Ignorar o prohibir una feria de productores locales parece insano; al menos, políticamente incorrecto. Sin embargo, exactamente eso es lo que viven los productores locales del diverso arco de las educaciones posibles. Porque las escuelas alternativas, las autogestivas, las comunitarias, las de movimientos sociales, las estatales o las rurales con una comunidad que busca autonomía y singularidad, son exactamente eso: redes de consumo responsable y economía circular, de ayuda mutua, de regeneración de la tierra, los vínculos y las formas de producir sentido. No conozco escuela alternativa que no tenga esas ambiciones en su ADN. Sin embargo, es para ellas una pesadilla habilitar o sostener en el tiempo espacios educativos que no responden al plano convencional de aulas, secretaría y SUM. Se traban escuelas diseñadas y construidas por su gente, con los materiales que tienen y la arquitectura que necesitan. La góndola, el ideal de expendio de la sociedad de consumo, le gana al almacén de barrio, atendido por sus propios dueños.

Lo singular de este problema es que las soluciones no son desconocidas.
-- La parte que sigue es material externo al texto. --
(* ===== verification/Md5Spec.v ===== *)
(** * The digest of md5.c against RFC 1321

    The reference works on 32-bit words and on the whole padded message; the
    code works on 64-bit registers, block by block, with the input cut at
    arbitrary places. *)

From S2P Require Import Prelude Md5.

Module Md5Proofs.
Import Md5.

(** ** The reference definition *)

Definition rotl32 (x n : Z) : Z := u32 (Z.shiftl x n) |. Z.shiftr x (32 - n).

Definition rfc_F (i : Z) (x y z : Z) : Z :=
  if i <? 16 then (x &. y) |. (u32 (~. x) &. z)
  else if i <? 32 then (x &. z) |. (y &. u32 (~. z))
  else if i <? 48 then x ^. y ^. z
  else y ^. (x |. u32 (~. z)).

Definition rfc_index (i : Z) : Z :=
  if i <? 16 then i
  else if i <? 32 then (5 * i + 1) mod 16
  else if i <? 48 then (3 * i + 5) mod 16
  else (7 * i) mod 16.

Definition rfc_shift (i : Z) : Z :=
  nth (Z.to_nat (i mod 4))
    (if i <? 16 then [7; 12; 17; 22] else if i <? 32 then [5; 9; 14; 20]
     else if i <? 48 then [4; 11; 16; 23] else [6; 10; 15; 21]) 0.

(** [floor(2^32 * abs(sin(i + 1)))] *)
Definition rfc_T : list Z :=
  [3614090360; 3905402710; 606105819; 3250441966; 4118548399; 1200080426; 2821735955; 4249261313;
   1770035416; 2336552879; 4294925233; 2304563134; 1804603682; 4254626195; 2792965006; 1236535329;
   4129170786; 3225465664; 643717713; 3921069994; 3593408605; 38016083; 3634488961; 3889429448;
   568446438; 3275163606; 4107603335; 1163531501; 2850285829; 4243563512; 1735328473; 2368359562;
   4294588738; 2272392833; 1839030562; 4259657740; 2763975236; 1272893353; 4139469664; 3200236656;
   681279174; 3936430074; 3572445317; 76029189; 3654602809; 3873151461; 530742520; 3299628645;
   4096336452; 1126891415; 2878612391; 4237533241; 1700485571; 2399980690; 4293915773; 2240044497;
   1873313359; 4264355552; 2734768916; 1309151649; 4149444226; 3174756917; 718787259; 3951481745].

Definition rfc_word (b : list Z) (k : Z) : Z :=
  let byte j := nth (Z.to_nat (4 * k + j)) b 0 in
  byte 0 + byte 1 * 2 ^ 8 + byte 2 * 2 ^ 16 + byte 3 * 2 ^ 24.

Definition rfc_step (b : list Z) (r : regs) (i : Z) : regs :=
  let a := u32 (rB r + rotl32 (u32 (rA r + rfc_F i (rB r) (rC r) (rD r) +
                                    rfc_word b (rfc_index i) + nth (Z.to_nat i) rfc_T 0)) (rfc_shift i)) in
  Regs (rD r) a (rB r) (rC r).

Definition rfc_compress (st : regs) (b : list Z) : regs :=
  let r := foldl (rfc_step b) st (seqZ 0 64) in
  Regs (u32 (rA st + rA r)) (u32 (rB st + rB r)) (u32 (rC st + rC r)) (u32 (rD st + rD r)).

Definition rfc_init : regs := Regs 0x67452301 0xEFCDAB89 0x98BADCFE 0x10325476.

(** [n] bytes of [v], least significant first. *)
Fixpoint le_bytes (n : nat) (v : Z) : list Z :=
  match n with O => [] | S n => v mod 256 :: le_bytes n (v / 256) end.

Definition rfc_pad (m : list Z) : list Z :=
  m ++ 128 :: replicate (Z.to_nat ((55 - zlen m) mod 64)) 0 ++ le_bytes 8 (8 * zlen m).

Fixpoint rfc_blocks (n : nat) (st : regs) (m : list Z) : regs :=
  match n with O => st | S n => rfc_blocks n (rfc_compress st (take 64 m)) (drop 64 m) end.

Definition rfc_md5 (m : list Z) : list Z :=
  let p := rfc_pad m in
  let r := rfc_blocks (length p / 64) rfc_init p in
  le_bytes 4 (rA r) ++ le_bytes 4 (rB r) ++ le_bytes 4 (rC r) ++ le_bytes 4 (rD r).

(** ** Lower halves *)

Definition lo (r : regs) : regs := Regs (u32 (rA r)) (u32 (rB r)) (u32 (rC r)) (u32 (rD r)).

Lemma wrapu_testbit w x i : 0 <= w -> 0 <= i -> Z.testbit (wrapu w x) i = (i <? w) && Z.testbit x i.
Proof.
  intros. unfold wrapu. rewrite Z.testbit_mod_pow2 by lia. done.
Qed.

(** Bitwise operations commute with reduction to [w] bits. *)
Ltac bits :=
  apply Z.bits_inj'; intros i Hi;
  repeat first [rewrite wrapu_testbit by lia | rewrite Z.land_spec | rewrite Z.lor_spec
               | rewrite Z.lxor_spec | rewrite Z.lnot_spec by lia].

Ltac bits_solve := bits; repeat (destruct (Z.testbit _ _)); repeat (destruct (_ <? _)); done.

Lemma u32_u64 x : u32 (u64 x) = u32 x.
Proof.
  bits. destruct (Z.ltb_spec i 32); [|done]. by rewrite (proj2 (Z.ltb_lt i 64)) by lia.
Qed.

Lemma F1_lo i x y z : 0 <= i < 16 -> u32 (F1 x y z) = rfc_F i (u32 x) (u32 y) (u32 z).
Proof.
  intros. unfold rfc_F, F1. rewrite (proj2 (Z.ltb_lt i 16)) by lia. clear. bits_solve.
Qed.

Lemma F2_lo i x y z : 16 <= i < 32 -> u32 (F2 x y z) = rfc_F i (u32 x) (u32 y) (u32 z).
Proof.
  intros. unfold rfc_F, F2. rewrite (proj2 (Z.ltb_ge i 16)), (proj2 (Z.ltb_lt i 32)) by lia.
  clear. bits_solve.
Qed.

Lemma F3_lo i x y z : 32 <= i < 48 -> u32 (F3 x y z) = rfc_F i (u32 x) (u32 y) (u32 z).
Proof.
  intros. unfold rfc_F, F3. rewrite (proj2 (Z.ltb_ge i 16)), (proj2 (Z.ltb_ge i 32)),
    (proj2 (Z.ltb_lt i 48)) by lia. clear. bits_solve.
Qed.

Lemma F4_lo i x y z : 48 <= i -> u32 (F4 x y z) = rfc_F i (u32 x) (u32 y) (u32 z).
Proof.
  intros. unfold rfc_F, F4. rewrite (proj2 (Z.ltb_ge i 16)), (proj2 (Z.ltb_ge i 32)),
    (proj2 (Z.ltb_ge i 48)) by lia. clear. bits.
  destruct (Z.ltb_spec i 32); [rewrite (proj2 (Z.ltb_lt i 64)) by lia|]; simpl;
    repeat (destruct (Z.testbit _ _)); done.
Qed.

Lemma S_lo x n : 0 < n < 32 -> u32 (S_ x n) = rotl32 (u32 x) n.
Proof.
  intros. unfold S_, rotl32. change 0xFFFFFFFF with (2 ^ 32 - 1). rewrite land_pow2_mask by lia.
  fold (u32 x). bits. rewrite !Z.shiftr_spec, !Z.shiftl_spec by lia.
  destruct (Z.ltb_spec i 32); simpl.
  - rewrite (proj2 (Z.ltb_lt i 64)) by lia. f_equal. simpl.
    destruct (Z.lt_ge_cases (i - n) 0); [by rewrite !Z.testbit_neg_r by lia|].
    rewrite wrapu_testbit by lia. by rewrite (proj2 (Z.ltb_lt (i - n) 32)) by lia.
  - rewrite wrapu_testbit by lia. by rewrite (proj2 (Z.ltb_ge (i + (32 - n)) 32)) by lia.
Qed.

Lemma u32_add x y : u32 (x + y) = u32 (u32 x + u32 y).
Proof. by rewrite wrapu_add_l, wrapu_add_r by lia. Qed.

(** One step on 64-bit registers is a step of the reference on their lower
    halves. *)
Lemma P_lo F b r i :
  (forall x y z, u32 (F x y z) = rfc_F i (u32 x) (u32 y) (u32 z)) -> 0 < rfc_shift i < 32 ->
  lo (P F (rfc_word b (rfc_index i)) (rfc_shift i) (nth (Z.to_nat i) rfc_T 0) r) = rfc_step b (lo r) i.
Proof.
  intros HF Hs. unfold P, rfc_step, lo. cbn [rA rB rC rD]. f_equal.
  rewrite u32_u64, Z.add_comm, u32_add, S_lo by done. rewrite wrapu_add_l by lia.
  rewrite <- (wrapu_add_l _ (rB r)) by lia. f_equal. f_equal. f_equal.
  rewrite u32_u64, <- wrapu_add_r, u32_u64 by lia. rewrite wrapu_add_r by lia.
  rewrite <- HF. rewrite (Z.add_assoc (rA r)), (Z.add_assoc (rA r)).
  set (w := rfc_word b (rfc_index i)). set (t := nth (Z.to_nat i) rfc_T 0).
  replace (rA r + F (rB r) (rC r) (rD r) + w + t) with ((rA r + F (rB r) (rC r) (rD r)) + (w + t)) by lia.
  symmetry. rewrite <- (Z.add_assoc _ w t).
  rewrite <- (wrapu_add_l 32 (u32 (rA r) + _)) by lia. by rewrite <- u32_add, wrapu_add_l by lia.
Qed.

(** ** Words and blocks *)

Definition bytes (l : list Z) : Prop := Forall (fun b => 0 <= b < 256) l.

Lemma zget_nth (l : list Z) i : 0 <= i < zlen l -> zget l i = Some (nth (Z.to_nat i) l 0).
Proof.
  intros Hi. apply zget_Some. split; [lia|].
  destruct (lookup_lt_is_Some_2 l (Z.to_nat i)) as [x Hx]; [lia|]. rewrite Hx.
  by rewrite (nth_lookup_Some _ _ _ _ Hx).
Qed.
Lemma get_page_of_is_Some text F :
  zlen text < RING_BUFFER_LEN -> Forall byte F -> is_Some (get_page_of text F).
Proof.
  intros HT HF. unfold get_page_of.
  destruct (page_of_total (Z.to_nat RING_BUFFER_LEN) text F 0 HEX_ERR_EMPTY)
    as (t & G & e & p & r & -> & _); [lia|done|]. by eexists.
Qed.

Lemma validImage_total package : length package = 128%nat -> is_Some (validImage package).
Proof. intros H. apply valid_loop_total; lia. Qed.

Lemma next_page_aligned addr :
  addr mod SPM_PAGESIZE = 0 -> u16 (addr + SPM_PAGESIZE) mod SPM_PAGESIZE = 0.
Proof.
  unfold wrapu, SPM_PAGESIZE. intros Hal. change (2 ^ 16) with (512 * 128).
  rewrite Z.mod_mod_divide by apply Z.divide_factor_r. rewrite <- Zplus_mod_idemp_l, Hal. done.
Qed.
(* ===== verification/Sds.v ===== *)
(** * sds.c: ranges, quoting and argument splitting

    An sds string is its list of bytes; where the code walks it as a C
    string the model uses [cstr].  [sdssplitargs] cuts an inline request into
    arguments with the quoting rules of a REPL, and [sdscatrepr] prints a
    string in that format. *)

From S2P Require Import Prelude.

Module Sds.

(** ** Ranges *)

(** [sdsrange(s,start,end)], both bounds inclusive, negative ones counted
    from the end; [start] and [end] are [int]. *)
Definition sdsrange (s : list Z) (start end_ : Z) : list Z :=
  let len := zlen s in
  if len =? 0 then s else
  let start := if start <? 0 then Z.max 0 (len + start) else start in
  let end_ := if end_ <? 0 then Z.max 0 (len + end_) else end_ in
  let newlen := if end_ <? start then 0 else end_ - start + 1 in
  let '(start, newlen) :=
    if negb (newlen =? 0) then
      if len <=? start then (start, 0)
      else if len <=? end_ then
        let end_ := len - 1 in (start, if end_ <? start then 0 else end_ - start + 1)
      else (start, newlen)
    else (0, newlen) in
  take (Z.to_nat newlen) (drop (Z.to_nat start) s).

(** ** Character classes of the C locale *)

Definition isspace (c : Z) : bool := (c =? 32) || ((9 <=? c) && (c <=? 13)).
Definition isprint (c : Z) : bool := (32 <=? c) && (c <=? 126).

Definition is_hex_digit (c : Z) : bool :=
  ((48 <=? c) && (c <=? 57)) || ((97 <=? c) && (c <=? 102)) || ((65 <=? c) && (c <=? 70)).

Definition hex_digit_to_int (c : Z) : Z :=
  if (48 <=? c) && (c <=? 57) then c - 48
  else if (97 <=? c) && (c <=? 102) then c - 87
  else if (65 <=? c) && (c <=? 70) then c - 55
  else 0.

(** ** Quoting *)

(** A digit of [%02x]. *)
Definition hex_char (d : Z) : Z := if d <? 10 then 48 + d else 87 + d.

Definition repr_char (c : Z) : list Z :=
  if (c =? 92) || (c =? 34) then [92; c]
  else if c =? 10 then [92; 110]
  else if c =? 13 then [92; 114]
  else if c =? 9 then [92; 116]
  else if c =? 7 then [92; 97]
  else if c =? 8 then [92; 98]
  else if isprint c then [c]
  else [92; 120; hex_char (c / 16); hex_char (c mod 16)].

Definition sdscatrepr (s p : list Z) : list Z := s ++ [34] ++ concat (repr_char <$> p) ++ [34].

(** ** Splitting

    The functions walk the text after the current position; its end is the
    terminating NUL.  A token comes with what follows it, [None] is the
    [err] label. *)

(** The character an escape in double quotes stands for. *)
Definition unescape (c : Z) : Z :=
  if c =? 110 then 10 else if c =? 114 then 13 else if c =? 116 then 9
  else if c =? 98 then 8 else if c =? 97 then 7 else c.

(** A closing quote must be followed by a space or nothing at all. *)
Definition close_quote (cur s : list Z) : option (list Z * list Z) :=
  match s with
  | c :: _ => if isspace c then Some (cur, s) else None
  | [] => Some (cur, s)
  end.

Fixpoint split_inq (cur s : list Z) : option (list Z * list Z) :=
  match s with
  | [] => None
  | c :: s1 =>
      if c =? 92 then
        match s1 with
        | [] => split_inq (cur ++ [c]) s1
        | d :: s2 =>
            match s2 with
            | h1 :: h2 :: s4 =>
                if (d =? 120) && is_hex_digit h1 && is_hex_digit h2
                then split_inq (cur ++ [hex_digit_to_int h1 * 16 + hex_digit_to_int h2]) s4
                else split_inq (cur ++ [unescape d]) s2
            | _ => split_inq (cur ++ [unescape d]) s2
            end
        end
      else if c =? 34 then close_quote cur s1
      else split_inq (cur ++ [c]) s1
  end.

Fixpoint split_insq (cur s : list Z) : option (list Z * list Z) :=
  match s with
  | [] => None
  | c :: s1 =>
      if c =? 92 then
        match s1 with
        | d :: s2 =>
            if d =? 39 then split_insq (cur ++ [39]) s2 else split_insq (cur ++ [c]) s1
        | [] => split_insq (cur ++ [c]) s1
        end
      else if c =? 39 then close_quote cur s1
      else split_insq (cur ++ [c]) s1
  end.

(** A token outside quotes ends at a blank, which is consumed. *)
Fixpoint split_token (cur s : list Z) : option (list Z * list Z) :=
  match s with
  | [] => Some (cur, [])
  | c :: s1 =>
      if (c =? 32) || (c =? 10) || (c =? 13) || (c =? 9) then Some (cur, s1)
      else if c =? 34 then split_inq cur s1
      else if c =? 39 then split_insq cur s1
      else split_token (cur ++ [c]) s1
  end.

Fixpoint skip_blanks (s : list Z) : list Z :=
  match s with
  | c :: s1 => if isspace c then skip_blanks s1 else s
  | [] => []
  end.

(** The outer loop; every token takes at least a character, so the length
    of the line bounds the rounds. *)
Fixpoint split_loop (fuel : nat) (vector : list (list Z)) (s : list Z) : option (list (list Z)) :=
  match skip_blanks s with
  | [] => Some vector
  | s =>
      match fuel with
      | O => None
      | S fuel => let? (tok, s) := split_token [] s in split_loop fuel (vector ++ [tok]) s
      end
  end.

Definition sdssplitargs (line : list Z) : option (list (list Z)) :=
  let s := cstr line in split_loop (length s) [] s.

(** ** Properties *)

Lemma sdsrange_from s n : 0 <= n -> sdsrange s n (-1) = drop (Z.to_nat n) s.
Proof.
  intros Hn. unfold sdsrange. destruct (Z.eqb_spec (zlen s) 0) as [E|E].
  { destruct s; [by rewrite drop_nil|]. simpl in E. lia. }
  rewrite (proj2 (Z.ltb_ge n 0)) by done. change (-1 <? 0) with true. cbn iota.
  replace (Z.max 0 (zlen s + -1)) with (zlen s - 1) by lia.
  destruct (Z.ltb_spec (zlen s - 1) n) as [Hb|Hb]; cbn [negb Z.eqb].
  - rewrite take_0, drop_ge by lia. done.
  - rewrite (proj2 (Z.eqb_neq _ 0)) by lia. cbn [negb].
    rewrite (proj2 (Z.leb_gt (zlen s) n)), (proj2 (Z.leb_gt (zlen s) (zlen s - 1))) by lia.
    apply take_ge. rewrite length_drop. lia.
Qed.

(** Quoted text has no control characters. *)
Lemma repr_char_plain c : 0 <= c < 256 -> Forall (fun x => 32 <= x) (repr_char c).
Proof.
  intros Hc. unfold repr_char, hex_char, isprint.
  pose proof (Z.div_pos c 16 ltac:(lia) ltac:(lia)). pose proof (Z.mod_pos_bound c 16 ltac:(lia)).
  repeat split_test; repeat constructor; try lia;
    try (match goal with H : (_ && _) = true |- _ => apply andb_true_iff in H as [?%Z.leb_le ?%Z.leb_le] end; lia);
    match goal with H : (_ || _) = true |- _ => apply orb_true_iff in H as [?%Z.eqb_eq|?%Z.eqb_eq] end; lia.
Qed.

(** An escaped character is read back, whatever follows. *)
Lemma split_inq_repr cur c s :
  0 <= c < 256 -> split_inq cur (repr_char c ++ s) = split_inq (cur ++ [c]) s.
Proof.
  intros Hc. unfold repr_char.
  destruct (Z.eqb_spec c 92) as [->|N1]; [by destruct s as [|? [|? ?]]|].
  destruct (Z.eqb_spec c 34) as [->|N2]; [by destruct s as [|? [|? ?]]|]. cbn [orb].
  destruct (Z.eqb_spec c 10) as [->|N3]; [by destruct s as [|? [|? ?]]|].
  destruct (Z.eqb_spec c 13) as [->|N4]; [by destruct s as [|? [|? ?]]|].
  destruct (Z.eqb_spec c 9) as [->|N5]; [by destruct s as [|? [|? ?]]|].
  destruct (Z.eqb_spec c 7) as [->|N6]; [by destruct s as [|? [|? ?]]|].
  destruct (Z.eqb_spec c 8) as [->|N7]; [by destruct s as [|? [|? ?]]|].
  destruct (isprint c) eqn:Ep.
  - cbn [app split_inq]. by rewrite (proj2 (Z.eqb_neq c 92)), (proj2 (Z.eqb_neq c 34)) by done.
  - assert (forall d, 0 <= d < 16 -> is_hex_digit (hex_char d) = true /\ hex_digit_to_int (hex_char d) = d) as Hd.
    { intros d Hd. assert (exists k, d = Z.of_nat k /\ (k < 16)%nat) as (k & -> & Hk)
        by (exists (Z.to_nat d); lia). do 16 (destruct k as [|k]; [done|]). lia. }
    destruct (Hd (c / 16)) as [H1 H2]; [split; [apply Z.div_pos; lia|apply Z.div_lt_upper_bound; lia]|].
    destruct (Hd (c mod 16)) as [H3 H4]; [apply Z.mod_pos_bound; lia|].
    cbn [app split_inq]. change (92 =? 92) with true. change (120 =? 120) with true. cbn iota.
    rewrite H1, H3, H2, H4. cbn [andb]. do 2 f_equal. f_equal. pose proof (Z.div_mod c 16). lia.
Qed.

Lemma split_inq_reprs cur p s :
  Forall (fun c => 0 <= c < 256) p ->
  split_inq cur (concat (repr_char <$> p) ++ s) = split_inq (cur ++ p) s.
Proof.
  intros Hp. revert cur. induction Hp as [|c p Hc Hp IH]; intros cur.
  - by rewrite app_nil_r.
  - cbn [fmap list_fmap concat]. rewrite <- app_assoc, split_inq_repr, IH, <- app_assoc by done. done.
Qed.

(** The arguments [ps], quoted and separated by single spaces. *)
Fixpoint quote_args (ps : list (list Z)) : list Z :=
  match ps with
  | [] => []
  | [p] => sdscatrepr [] p
  | p :: ps => sdscatrepr [] p ++ [32] ++ quote_args ps
  end.

Lemma quote_args_plain ps :
  Forall (Forall (fun c => 0 <= c < 256)) ps -> Forall (fun x => 32 <= x) (quote_args ps).
Proof.
  induction 1 as [|p ps Hp Hps IH]; [constructor|].
  assert (Forall (fun x => 32 <= x) (sdscatrepr [] p)) as Hq.
  { unfold sdscatrepr. rewrite app_nil_l. apply Forall_app. split; [repeat constructor; lia|].
    apply Forall_app. split; [|repeat constructor; lia]. apply Forall_concat, Forall_fmap.
    eapply Forall_impl; [done|]. intros c Hc. by apply repr_char_plain. }
  destruct ps as [|q ps]; [done|].
  change (quote_args (p :: q :: ps)) with (sdscatrepr [] p ++ [32] ++ quote_args (q :: ps)).
  apply Forall_app. split; [done|]. constructor; [lia|done].
Qed.

Lemma quote_args_not_in ps x :
  Forall (Forall (fun c => 0 <= c < 256)) ps -> x < 32 -> x ∉ quote_args ps.
Proof.
  intros Hps Hx Hin. pose proof (quote_args_plain ps Hps) as HF. rewrite Forall_forall in HF.
  specialize (HF x Hin). simpl in HF. lia.
Qed.

Lemma split_token_repr p s :
  Forall (fun c => 0 <= c < 256) p ->
  split_token [] (sdscatrepr [] p ++ s) = close_quote p s.
Proof.
  intros Hp. unfold sdscatrepr. cbn [app split_token]. rewrite <- app_assoc, split_inq_reprs by done.
  done.
Qed.

Lemma split_loop_quoted fuel v ps :
  Forall (Forall (fun c => 0 <= c < 256)) ps -> (length (quote_args ps) <= fuel)%nat ->
  split_loop fuel v (quote_args ps) = Some (v ++ ps) /\
  split_loop fuel v (32 :: quote_args ps) = Some (v ++ ps).
Proof.
  intros Hps. revert fuel v.
  assert (forall fuel v s, split_loop fuel v (32 :: s) = split_loop fuel v s) as Hsp by (by intros []).
  induction Hps as [|p ps Hp Hps IH]; intros fuel v Hf; rewrite Hsp.
  { rewrite app_nil_r. by destruct fuel. }
  destruct fuel as [|fuel].
  { exfalso. destruct ps; cbn in Hf; lia. }
  assert (forall s, split_loop (S fuel) v (sdscatrepr [] p ++ s) =
     let? (tok, s) := close_quote p s in split_loop fuel (v ++ [tok]) s) as Hstep.
  { intros s. rewrite <- split_token_repr by done. done. }
  destruct ps as [|q ps].
  - cbn [quote_args]. rewrite <- (app_nil_r (sdscatrepr [] p)), Hstep. simpl. by destruct fuel.
  - change (quote_args (p :: q :: ps)) with (sdscatrepr [] p ++ [32] ++ quote_args (q :: ps)) in *.
    rewrite Hstep. cbn [app close_quote obind]. change (isspace 32) with true. cbn iota.
    cbn [obind]. assert (forall A (a b : A), a = b -> a = b /\ a = b) as Hdup by done. apply Hdup.
    destruct (IH fuel (v ++ [p])) as [_ ->].
    + rewrite !length_app in Hf. cbn [length] in Hf. lia.
    + by rewrite <- app_assoc.
Qed.

Lemma sdssplitargs_quoted ps :
  Forall (Forall (fun c => 0 <= c < 256)) ps -> sdssplitargs (quote_args ps) = Some ps.
Proof.
  intros Hps. unfold sdssplitargs. rewrite cstr_id.
  - by apply (split_loop_quoted (length (quote_args ps)) [] ps).
  - eapply Forall_impl; [by apply quote_args_plain|]. simpl. lia.
Qed.

(** Quoting is inverted by splitting.  Any list of byte strings, quoted
    by [sdscatrepr] and separated by spaces, is split back into exactly
    those strings by [sdssplitargs]. *)
Theorem splitargs_inverts_repr ps :
  Forall (Forall (fun c => 0 <= c < 256)) ps -> sdssplitargs (quote_args ps) = Some ps.
Proof. apply sdssplitargs_quoted. Qed.

Lemma splitargs_inverts_repr_witness :
  sdssplitargs (quote_args [[0; 255; 34; 92; 10]; []; bytes_of_string "it's"]) =
  Some [[0; 255; 34; 92; 10]; []; bytes_of_string "it's"].
Proof. apply (splitargs_inverts_repr [[0; 255; 34; 92; 10]; []; bytes_of_string "it's"]).
  repeat constructor; vm_compute; congruence. Defined.

End Sds.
Hay hambre no por falta de comida, sino por ignorancia o abuso de poder. Según Martín Caparrós, que cita a Joseph Townsend, «el hambre ya no era una consecuencia de los problemas de un sistema económico, sino una solución a esos problemas: un elemento disciplinador fundamental» (El hambre, 2014). No conozco a nadie al que no le apetezca una buena escuela. Pero son los ricos y la clase media los pueden elegir de una carta de proyectos pedagógicos más saludables para sus hijos. Para el resto, menú fijo: la suerte dirá si la escuela del barrio tiene gente buena, que deja pastorear a sus pollos, o los prefiere tras el alambre tejido y a la luz artificial del gallinero.

Otro poroto a favor de las escuelas alternativas es que la mayoría tiene a la alimentación sana y soberana como una parte central de su ideario. En ellas se aprende a comer mientras se preparan las comidas, se hacen las compras comunitarias o se organizan actividades de sustentabilidad en torno a lo producido en la cocina. Se educa el gusto y se educan las formas de comer como una acción cotidiana, ni siquiera hace falta convertirla en una materia más, aislarla en el momento del comedor o mandarla a la currícula de las materias «blandas».

Yo me pregunto: ¿qué comida para el cuerpo y para el alma querés darle a tus hijos? Si la acción ciudadana promovió el etiquetado de la comida ultraprocesada, llamemos a las cosas por su nombre también en el campo de la educación. Si comer no es sinónimo de nutrirse, educarse no es sinónimo de escolarizarse.

Foto de portada: Tierra Fértil Educación

Dolores Bulit

Nací en la Ciudad de Buenos Aires en 1972. Mi educación formal ocurrió en el jardín Casa de los Niños fundado por Elena Frondizi, la Escuela Normal Nacional en Lenguas Vivas “John F. Kennedy” y la Carrera de Comunicación Social de la Universidad de Buenos Aires. Mi educación no formal se amasó en una familia numerosa, presente, matriarcal en medio del patriarcado, de clase media profesional. Sin presiones curriculares o extracurriculares, con mucho tiempo y enorme oportunidad para el juego libre en la ciudad y en el campo. También me eduqué en mis empleos y en mis viajes, en mi pareja y con mi maternidad, con todas las personas que pasan por mi vida y a través de mi experiencia más reciente y transformadora con la gestación de Tierra Fértil, un espacio de aprendizaje basado en el juego y la autogestión con 8 años de historia.